Le vetture in gara e la giuria internazionale
Il cuore pulsante dell’evento sarà una selezione vastissima di modelli italiani, suddivisi per epoca e tipologia. Si parte dalle vetture anteguerra, con esemplari rarissimi come Alfa Romeo 1750, Alfa Romeo 8C 2900B del 1938 e pezzi unici Maserati, per poi attraversare le sportive degli anni Cinquanta e Sessanta firmate Ferrari, Lancia e Fiat. Ci saranno icone come le Ferrari 250 California, le berlinette targate Pininfarina e modelli legati a figure storiche come Gianni Agnelli. Spazio anche alle supercar più recenti, da Lamborghini a Pagani. Tra le presenze più significative spiccano tre Ferrari vincitrici della 24 Ore di Le Mans, dalla 250 LM del 1965 alla moderna 499P ibrida.

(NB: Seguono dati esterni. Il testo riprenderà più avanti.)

(** [New]: the order of the map iteration only picks which error is reported. *)
Definition New (cfg : Config) : result gate_error Gate :=
  match new_profiles ∅ (map_to_list (cfg_Profiles cfg)) with
  | Err e => Err e
  | Ok profiles =>
      Ok {| g_policy := cfg_Policy cfg; g_profiles := profiles; g_inventory := cfg_Inventory cfg |}
  end.

Definition forwardable (obligation : string) : bool :=
  mem obligation ["redact"; "notify"; "require_ticket"; "canary_first"].

(** The decision under construction. *)
Record decision := {
  dn_res : Result;
  dn_class : Class;
  dn_source : Source;
  dn_targets : list string;
  dn_resolved : list Target;
  dn_dec : Decision;
  dn_parseError : string;
  dn_unnamed : list string;
  dn_malformed : list string;
}.

Definition raises (ci : CallInfo) : bool :=
  match ReadOnlyHint ci with Some b => negb b | None => false end ||
  match DestructiveHint ci with Some b => b | None => false end.

Definition isReadClass (c : Class) : bool :=
  String.eqb c ReadOperational || String.eqb c ReadConfig || String.eqb c InventoryRead.

Definition no_decision : Decision :=
  {| d_Effect := ""; d_RuleID := ""; d_Reason := ""; d_Obligations := []; d_Approval := None; Trace := [] |}.

Definition devicesTouched (ci : CallInfo) (targets : list string) : Z :=
  let n := match Counted ci with
    | None => in_DevicesTouched ci
    | Some counted =>
        in_DevicesTouched ci - Z.of_nat (List.length (List.filter counted targets))
    end in
  Z.max n 0.

Definition resolve (g : Gate) (name : string) : Target :=
  let unknown := {| t_Name := name; t_Role := ""; t_Tags := []; t_Site := ""; t_Known := false |} in
  match g_inventory g with
  | None => unknown
  | Some r =>
      match Known_name (Some r) name with
      | None => unknown
      | Some t => {| t_Name := name; t_Role := i_Role t; t_Tags := i_Tags t; t_Site := i_Site t; t_Known := true |}
      end
  end.

(** [refuse]: a deny before Evaluate. *)
Definition refuse (d : decision) (reason : string) : decision :=
  {| dn_res := dn_res d; dn_class := dn_class d; dn_source := dn_source d;
     dn_targets := []; dn_resolved := [];
     dn_dec := {| d_Effect := Deny; d_RuleID := RuleBadArguments; d_Reason := reason;
                  d_Obligations := []; d_Approval := None;
                  Trace := [ {| te_RuleID := RuleBadArguments; Matched := true; Note := reason |} ] |};
     dn_parseError := dn_parseError d; dn_unnamed := dn_unnamed d; dn_malformed := dn_malformed d |}.

Definition with_parseError (d : decision) (e : string) : decision :=
  {| dn_res := dn_res d; dn_class := dn_class d; dn_source := dn_source d; dn_targets := dn_targets d;
     dn_resolved := dn_resolved d; dn_dec := dn_dec d; dn_parseError := e;
     dn_unnamed := dn_unnamed d; dn_malformed := dn_malformed d |}.

Definition with_findings (d : decision) (unnamed malformed : list string) : decision :=
  {| dn_res := dn_res d; dn_class := dn_class d; dn_source := dn_source d; dn_targets := dn_targets d;
     dn_resolved := dn_resolved d; dn_dec := dn_dec d; dn_parseError := dn_parseError d;
     dn_unnamed := unnamed; dn_malformed := malformed |}.

Definition with_targets (d : decision) (names : list string) : decision :=
  {| dn_res := dn_res d; dn_class := dn_class d; dn_source := dn_source d; dn_targets := names;
     dn_resolved := dn_resolved d; dn_dec := dn_dec d; dn_parseError := dn_parseError d;
     dn_unnamed := dn_unnamed d; dn_malformed := dn_malformed d |}.

Definition with_decision (d : decision) (resolved : list Target) (dec : Decision) : decision :=
  {| dn_res := dn_res d; dn_class := dn_class d; dn_source := dn_source d; dn_targets := dn_targets d;
     dn_resolved := resolved; dn_dec := dec; dn_parseError := dn_parseError d;
     dn_unnamed := dn_unnamed d; dn_malformed := dn_malformed d |}.

Section Decide.
Context `{Unicode, GoFloat}.

Definition raw_result (profile : option Profile) (inProfile : bool) (ci : CallInfo) (args : arguments) : Result :=
  match profile with
  | None => Classify None (in_Tool ci) args
  | Some p =>
      if negb inProfile then fallback_result [] [] "tool not in profile"
      else Classify (Some p) (in_Tool ci) args
  end.

(** [decision.classify] on a fresh decision. *)
Definition classify (profile : option Profile) (spec : option ToolSpec) (ci : CallInfo) (args : arguments) :
    decision :=
  let inProfile := match spec with Some _ => true | None => false end in
  let res := raw_result profile inProfile ci args in
  let base := if String.eqb (ClassSource res) SourceCapabilityTable then res_Class res
              else match spec with Some s => spec_Class s | None => "" end in
  let raise := inProfile && isReadClass base && raises ci && negb (String.eqb (res_Class res) ExecArbitrary) in
  {| dn_res := res;
     dn_class := if raise then ExecArbitrary else res_Class res;
     dn_source := if raise then SourceAnnotationRaise else ClassSource res;
     dn_targets := []; dn_resolved := []; dn_dec := no_decision;
     dn_parseError := ""; dn_unnamed := []; dn_malformed := [] |}.

(** Steps 4 to 6: resolve, count, evaluate. *)
Definition evaluate_call (g : Gate) (ci : CallInfo) (d : decision) : decision :=
  let resolved := map (resolve g) (dn_targets d) in
  let req := {| req_Server := in_Server ci; req_Tool := in_Tool ci; req_Class := dn_class d;
                req_Targets := resolved;
                req_Session := {| DevicesTouched := devicesTouched ci (dn_targets d);
                                  PendingHolds := in_PendingHolds ci |} |} in
  with_decision d resolved (Evaluate (g_policy g) req).

(** The closed argument list's refusal, if any. *)
Definition argument_reason (spec : option ToolSpec) (unnamed malformed : list string) : option string :=
  if (0 <? List.length unnamed)%nat then Some reasonUnnamed
  else if (0 <? List.length malformed)%nat then
    match spec, malformed with
    | Some s, [m] =>
        if negb (String.eqb (CapabilityParam s) "") && String.eqb m (CapabilityParam s)
        then Some reasonMalformedCapability else Some reasonMalformed
    | _, _ => Some reasonMalformed
    end
  else None.

(** Step 3: the targets of a tool the profile lists; [Err] is a refusal. *)
Definition call_targets (spec : ToolSpec) (args : arguments) : result string (list string) :=
  match targets spec args with
  | None => Err reasonBadTarget
  | Some (names, groups) =>
      let exempt := String.eqb (spec_Class spec) InventoryRead || String.eqb (spec_Class spec) LocalAdmin in
      if negb exempt && groups then Err reasonGroup
      else if negb exempt && declaresTargets spec && (List.length names =? 0)%nat then Err reasonNoTarget
      else Ok names
  end.

Definition gate_decide (g : Gate) (ci : CallInfo) : decision :=
  let profile := g_profiles g !! in_Server ci in
  let spec := match profile with Some p => Tools p !! in_Tool ci | None => None end in
  match parseArguments (in_Arguments ci) with
  | Err e => refuse (with_parseError (classify profile spec ci ∅) e) reasonNotObject
  | Ok entries =>
      let args : arguments := list_to_map entries in
      match (match spec with Some s => overCaps s args | None => None end) with
      | Some (code, reason) => refuse (with_parseError (classify profile spec ci ∅) code) reason
      | None =>
          let d := classify profile spec ci args in
          match profile, spec with
          | Some _, None =>
              if (0 <? List.length entries)%nat
              then refuse (with_findings d (sortedKeys args) []) reasonUnnamed
              else evaluate_call g ci d
          | _, _ =>
              let unnamed := UnnamedArgs (dn_res d) in
              let malformed := MalformedArgs (dn_res d) in
              match argument_reason spec unnamed malformed with
              | Some reason => refuse (with_findings d unnamed malformed) reason
              | None =>
                  match spec with
                  | None => evaluate_call g ci d
                  | Some s =>
                      match call_targets s args with
                      | Err reason => refuse d reason
                      | Ok names => evaluate_call g ci (with_targets d names)
                      end
                  end
              end
          end
      end
  end.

La valutazione delle vetture sarà affidata a una giuria internazionale guidata da Adolfo Orsi, collezionista e storico dell’automobile. Il giudizio terrà conto di criteri come originalità, stato di conservazione e qualità dei restauri, con penalità per eventuali difetti. A tutto questo si aggiunge una componente più soggettiva, legata alla storia e al valore culturale di ogni auto. Le vetture saranno divise in 16 classi, ciascuna con una vincitrice, dalle quali verrà poi scelto il Best of Show attraverso un confronto diretto tra i modelli più rappresentativi.

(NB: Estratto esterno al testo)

(* ===== verification/TestArguments.v ===== *)
(** * The arguments of a policy test case: internal/policytest/testfile.go

    A gate case writes its arguments as a YAML mapping.  [plainYAML] walks the
    nodes and refuses what makes the YAML say something other than what it
    shows; the mapping is then decoded and encoded as the JSON the gate gets.
    [noAnchors] walks a whole test file.  The nodes are those of goccy/go-yaml;
    its parser and its decoder are arguments, with [YamlLaws] what the code
    relies on.

    [arguments_as_written]: the JSON is the mapping as it is written. *)

From S2P Require Import Prelude GoStd GoRegexp Json JsonMarshal JsonStruct YamlStrict PolicyTest Values.
From Stdlib Require Import SpecFloat.

Open Scope string_scope.
Open Scope Z_scope.
Open Scope list_scope.

(** ** Nodes *)

(** A token's type, as far as the code looks at it, and its line. *)
Inductive token_type := SingleQuoteType | DoubleQuoteType | IntegerType | ImplicitNullType | OtherType.
Record yaml_token := Tok { tk_Type : token_type; tk_Value : string; tk_Line : option Z }.

(** The Go type of a node.  A string or a block scalar carries its value. *)
Inductive kind :=
  | StringNode (value : string) | LiteralNode (value : string) | IntegerNode | FloatNode | BoolNode | NullNode
  | InfinityNode | NanNode | MappingNode | SequenceNode | TagNode | AnchorNode | AliasNode | OtherNode.

(** A node with its address, its token and the children Walk visits, in order.
    An entry of a mapping is a MappingValueNode: what IsMergeKey says of its
    key, the key and the value. *)
Inductive node :=
  | Node (id : N) (k : kind) (tk : option yaml_token) (children : list node)
  | MapValue (id : N) (tk : option yaml_token) (merge : bool) (key value : node).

Dove, quando e quanto costa partecipare ad Anantara Concorso Roma
Anantara Concorso Roma 2026 si svolgerà nel cuore della città, tra Piazza della Repubblica, Piazza Bucarest e la Casina Valadier a Villa Borghese, con base presso l’hotel Anantara Palazzo Naiadi. Il 17 aprile le auto sfileranno nel cosiddetto Giro d’Anantara tra le vie più iconiche della Capitale, mentre il 18 e 19 aprile il pubblico potrà ammirarle da vicino tra Casina Valadier e Piazza Bucarest.

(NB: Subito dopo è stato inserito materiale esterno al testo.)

(* ===== verification/Prompts.v ===== *)
(** * Upstream prompts: internal/proxy/input.go, the checks

    What of an upstream's input request reaches the agent, what of the agent's
    answer reaches the upstream, and the verification of a retry.  Theorems:
    only labelled, escaped forms are passed on; a retry that is accepted is the
    retry of the call its state was sealed for, and only outstanding,
    allow-listed answers go up. *)

From S2P Require Import Prelude GoStd Sanitize Label GoCrypto Json JsonCompact JsonMarshal JsonStruct ReqState Schema Names.

Open Scope string_scope.
Open Scope Z_scope.
Open Scope list_scope.

Definition maxInputRequests : nat := 16.
Definition maxInputRequestID : Z := 128.
Definition maxPromptsPerCall : Z := 10.

(** Agent-supplied names in errors. *)
Definition clip (s : string) : string := if slen s <=? 200 then s else (s_take 200 s ++ "...")%string.

(** ** go-sdk's messages *)

(** *mcp.ElicitParams without its _meta. *)
Record ElicitParams := { ep_Mode : string; ep_Message : string; ep_RequestedSchema : any; ep_URL : string; ep_ElicitationID : string }.

(** *mcp.ElicitResult without its _meta; a nil map is [ANil]. *)
Record ElicitResult := { er_Action : string; er_Content : any }.

(** mcp.InputRequest by its dynamic type; a pointer may be nil. *)
Inductive InputRequest :=
  | InElicit (ep : option ElicitParams) | InCreateMessage | InCreateMessageWithTools | InListRoots | InOther.

(** mcp.InputResponse by its dynamic type. *)
Inductive InputResponse := ReElicit (r : option ElicitResult) | ReOther.

(** ** Refusals *)

Record refusal := { rf_server : string; rf_tool : string; rf_kind : string; rf_reason : string }.

Definition newRefusal (server tool kind reason : string) : refusal :=
  {| rf_server := server; rf_tool := tool; rf_kind := kind; rf_reason := reason |}.

Definition refusal_Error (r : refusal) : string :=
  if String.eqb (rf_tool r) "" then
    ("fathomgate refused an input request (" ++ rf_kind r ++ ") from upstream " ++ rf_server r ++ ": " ++ rf_reason r)%string
  else ("fathomgate refused an input request (" ++ rf_kind r ++ ") from upstream " ++ rf_server r ++ " during " ++ rf_tool r ++ ": " ++
        rf_reason r)%string.

Definition errFormOnly : string := "only form elicitation is passed to the agent".

Definition inputKind (ir : InputRequest) : string :=
  match ir with
  | InCreateMessage | InCreateMessageWithTools => "sampling"
  | InListRoots => "roots"
  | InElicit _ => "elicitation"
  | InOther => "unknown"
  end.

Section Relabel.
Context `{Unicode}.

Definition relabelElicit (server tool : string) (ep : option ElicitParams) : result refusal ElicitParams :=
  match ep with
  | None => Err (newRefusal server tool "elicitation" "empty request")
  | Some ep =>
      if negb (String.eqb (ep_Mode ep) "" || String.eqb (ep_Mode ep) "form") || negb (String.eqb (ep_URL ep) "") ||
         negb (String.eqb (ep_ElicitationID ep) "")
      then Err (newRefusal server tool "URL elicitation" errFormOnly)
      else if hasOriginLabel (ep_Message ep)
      then Err (newRefusal server tool "elicitation"
                  ("the message reads as an origin label (" ++ quoted "[from" ++ "); only fathomgate labels prompts"))
      else match relabelSchema server (ep_RequestedSchema ep) with
      | Err e => Err (newRefusal server tool "elicitation" ("requested schema: " ++ schema_error_text e))
      | Ok schema =>
          Ok {| ep_Mode := "form"; ep_Message := promptLabel server ++ escapeControl (ep_Message ep) maxPromptText;
                ep_RequestedSchema := default ANil schema; ep_URL := ""; ep_ElicitationID := "" |}
      end
  end.

Definition bad_request_id (id : string) : bool := String.eqb id "" || (maxInputRequestID <? slen id) || has_control id.

Definition relabel_request (server tool : string) (kv : string * InputRequest) : result refusal (string * ElicitParams) :=
  let '(id, ir) := kv in
  if bad_request_id id
  then Err (newRefusal server tool "input_required" "an input request id is empty, too long or has control characters")
  else match ir with
  | InElicit ep => match relabelElicit server tool ep with Ok clean => Ok (id, clean) | Err r => Err r end
  | _ => Err (newRefusal server tool (inputKind ir) errFormOnly)
  end.

(** [reqs] is the map in the order Go visits it: which of several refusals is
    given depends on it. *)
Definition relabelInputRequests (server tool : string) (reqs : list (string * InputRequest)) :
    result refusal (gmap string ElicitParams) :=
  if (maxInputRequests <? List.length reqs)%nat
  then Err (newRefusal server tool "input_required" ("more than " ++ itoa (Z.of_nat maxInputRequests) ++ " input requests"))
  else match map_result (relabel_request server tool) reqs with
       | Ok out => Ok (list_to_map out)
       | Err r => Err r
       end.

(** ** The agent's answer *)

Definition cleanElicitResult (r : option ElicitResult) : result string ElicitResult :=
  match r with
  | None => Err "empty elicitation result"
  | Some r =>
      if String.eqb (er_Action r) "accept" then Ok {| er_Action := er_Action r; er_Content := er_Content r |}
      else if String.eqb (er_Action r) "decline" || String.eqb (er_Action r) "cancel"
      then Ok {| er_Action := er_Action r; er_Content := ANil |}
      else Err ("elicitation action " ++ quote (clip (er_Action r)) ++ " is not accept, decline or cancel")%string
  end.

(** ** A retry *)

Definition reasonInvalidRequestState : string := "invalid_request_state".
Definition reasonInvalidInputResponse : string := "invalid_input_responses".
Definition CodeInvalidParams : Z := -32602.

(** jsonrpc.Error. *)
Record rpc_error := { je_Code : Z; je_Message : string; je_Data : string }.

Definition retryErrorData (tool reason detail : string) : any :=
  AObj [("tool", AStr tool); ("reason", AStr reason); ("detail", AStr detail)].

Definition invalidRetry (prefixed reason detail : string) : rpc_error :=
  {| je_Code := CodeInvalidParams;
     je_Message := (reason ++ ": " ++ clip prefixed ++ ": " ++ detail)%string;
     je_Data := marshal (retryErrorData (clip prefixed) reason detail) |}.

Definition errStateOtherTool : string := "requestState was issued for another tool".
Definition errStateOtherArgs : string := "arguments differ from the call that asked for input".

(** The parts of a call that [resume] reads; the responses in the order Go
    visits them. *)
Record retry := {
  rt_server : string; rt_tool : string; rt_arguments : string; rt_binding : stateBinding;
  rt_requestState : string; rt_responses : list (string * InputResponse);
}.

William Heineke, fondatore e presidente di Minor International (società madre di Anantara) e storico collezionista di auto d’epoca, ha definito Roma “una scelta naturale” per un concorso dedicato alle auto italiane, con l’obiettivo dichiarato di trasformarlo in un appuntamento annuale. L’Assessore Onorato ha parlato di un’iniziativa capace di promuovere l’immagine della Capitale lasciando benefici concreti, mentre Lidia Borzì ha rimarcato il valore sociale e solidale del progetto. Insieme alle ACLI di Roma è prevista, tra le altre cose, la donazione di un furgone refrigerato per il recupero delle eccedenze alimentari, oltre al progetto della Dispensa Solidale, un hub per la distribuzione di beni di prima necessità alle famiglie in difficoltà.
Per quanto riguarda i biglietti, le opzioni spaziano dall’ingresso giornaliero (da circa 95 euro) fino alle formule VIP che arrivano a circa 1.600 euro per due giorni, con pacchetti comprensivi di soggiorno che partono da oltre 4.600 euro per due persone.